What needs to be done:
Each line starting at the one that contains "- The module" and ending at the one that contains "(** The keys of type" must be returned exactly, and the rest of the listing is left out.

Given entries:
--------------------------------------------------
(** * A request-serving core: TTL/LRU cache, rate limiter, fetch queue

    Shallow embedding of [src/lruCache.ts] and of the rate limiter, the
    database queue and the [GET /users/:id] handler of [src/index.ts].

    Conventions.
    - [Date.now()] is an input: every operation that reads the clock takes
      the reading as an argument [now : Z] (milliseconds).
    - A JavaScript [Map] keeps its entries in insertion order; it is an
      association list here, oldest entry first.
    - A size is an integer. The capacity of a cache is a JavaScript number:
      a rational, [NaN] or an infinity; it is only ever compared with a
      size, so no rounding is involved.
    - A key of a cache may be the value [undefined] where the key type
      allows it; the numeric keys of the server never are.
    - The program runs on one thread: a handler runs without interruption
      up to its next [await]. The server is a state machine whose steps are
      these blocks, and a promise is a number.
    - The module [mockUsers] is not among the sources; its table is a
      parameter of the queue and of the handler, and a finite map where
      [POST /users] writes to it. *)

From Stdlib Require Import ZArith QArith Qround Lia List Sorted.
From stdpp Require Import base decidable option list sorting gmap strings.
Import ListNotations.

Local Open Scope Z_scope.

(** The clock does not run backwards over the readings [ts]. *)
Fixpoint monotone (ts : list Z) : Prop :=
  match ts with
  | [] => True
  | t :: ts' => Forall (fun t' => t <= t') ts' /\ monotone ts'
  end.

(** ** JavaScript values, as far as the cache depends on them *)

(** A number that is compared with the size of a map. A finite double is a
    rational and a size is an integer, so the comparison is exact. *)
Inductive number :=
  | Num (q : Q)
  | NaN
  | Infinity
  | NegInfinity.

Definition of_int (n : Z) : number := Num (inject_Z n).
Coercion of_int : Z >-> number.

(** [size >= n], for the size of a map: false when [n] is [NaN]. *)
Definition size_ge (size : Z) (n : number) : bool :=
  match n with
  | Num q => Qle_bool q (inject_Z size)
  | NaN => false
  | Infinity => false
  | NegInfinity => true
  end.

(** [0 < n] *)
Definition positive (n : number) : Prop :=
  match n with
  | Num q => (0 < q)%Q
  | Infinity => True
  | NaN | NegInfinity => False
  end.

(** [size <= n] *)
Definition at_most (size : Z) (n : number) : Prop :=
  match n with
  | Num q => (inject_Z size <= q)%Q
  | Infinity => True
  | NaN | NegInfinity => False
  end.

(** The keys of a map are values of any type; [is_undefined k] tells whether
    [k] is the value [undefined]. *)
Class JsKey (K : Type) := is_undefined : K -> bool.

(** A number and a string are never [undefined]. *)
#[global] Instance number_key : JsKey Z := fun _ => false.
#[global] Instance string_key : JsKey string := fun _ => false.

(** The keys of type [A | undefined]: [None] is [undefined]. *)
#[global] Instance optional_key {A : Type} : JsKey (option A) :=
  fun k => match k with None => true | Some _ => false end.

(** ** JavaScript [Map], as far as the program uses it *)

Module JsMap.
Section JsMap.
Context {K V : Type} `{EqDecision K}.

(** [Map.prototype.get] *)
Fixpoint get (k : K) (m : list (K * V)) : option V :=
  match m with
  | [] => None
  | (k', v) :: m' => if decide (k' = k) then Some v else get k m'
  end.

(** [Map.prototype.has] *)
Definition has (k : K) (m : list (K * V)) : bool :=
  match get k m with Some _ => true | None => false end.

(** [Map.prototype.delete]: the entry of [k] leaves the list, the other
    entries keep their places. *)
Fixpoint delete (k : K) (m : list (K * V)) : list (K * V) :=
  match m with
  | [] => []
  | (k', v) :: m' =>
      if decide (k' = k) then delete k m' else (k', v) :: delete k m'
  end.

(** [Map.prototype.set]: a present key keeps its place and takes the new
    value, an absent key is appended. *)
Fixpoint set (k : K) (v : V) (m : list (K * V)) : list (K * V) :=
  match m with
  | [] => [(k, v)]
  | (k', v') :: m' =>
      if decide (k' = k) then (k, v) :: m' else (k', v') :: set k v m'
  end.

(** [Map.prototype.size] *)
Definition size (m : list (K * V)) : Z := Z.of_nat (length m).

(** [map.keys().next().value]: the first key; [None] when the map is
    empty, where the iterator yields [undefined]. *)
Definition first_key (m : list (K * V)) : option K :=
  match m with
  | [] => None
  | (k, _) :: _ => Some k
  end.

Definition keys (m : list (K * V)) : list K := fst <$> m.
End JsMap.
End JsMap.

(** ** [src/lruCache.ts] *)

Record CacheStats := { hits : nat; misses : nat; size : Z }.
--------------------------------------------------
Task output:
    - The module [mockUsers] is not among the sources; its table is a
      parameter of the queue and of the handler, and a finite map where
      [POST /users] writes to it. *)

From Stdlib Require Import ZArith QArith Qround Lia List Sorted.
From stdpp Require Import base decidable option list sorting gmap strings.
Import ListNotations.

Local Open Scope Z_scope.

(** The clock does not run backwards over the readings [ts]. *)
Fixpoint monotone (ts : list Z) : Prop :=
  match ts with
  | [] => True
  | t :: ts' => Forall (fun t' => t <= t') ts' /\ monotone ts'
  end.

(** ** JavaScript values, as far as the cache depends on them *)

(** A number that is compared with the size of a map. A finite double is a
    rational and a size is an integer, so the comparison is exact. *)
Inductive number :=
  | Num (q : Q)
  | NaN
  | Infinity
  | NegInfinity.

Definition of_int (n : Z) : number := Num (inject_Z n).
Coercion of_int : Z >-> number.

(** [size >= n], for the size of a map: false when [n] is [NaN]. *)
Definition size_ge (size : Z) (n : number) : bool :=
  match n with
  | Num q => Qle_bool q (inject_Z size)
  | NaN => false
  | Infinity => false
  | NegInfinity => true
  end.

(** [0 < n] *)
Definition positive (n : number) : Prop :=
  match n with
  | Num q => (0 < q)%Q
  | Infinity => True
  | NaN | NegInfinity => False
  end.

(** [size <= n] *)
Definition at_most (size : Z) (n : number) : Prop :=
  match n with
  | Num q => (inject_Z size <= q)%Q
  | Infinity => True
  | NaN | NegInfinity => False
  end.

(** The keys of a map are values of any type; [is_undefined k] tells whether
    [k] is the value [undefined]. *)
Class JsKey (K : Type) := is_undefined : K -> bool.

(** A number and a string are never [undefined]. *)
#[global] Instance number_key : JsKey Z := fun _ => false.
#[global] Instance string_key : JsKey string := fun _ => false.

(** The keys of type [A | undefined]: [None] is [undefined]. *)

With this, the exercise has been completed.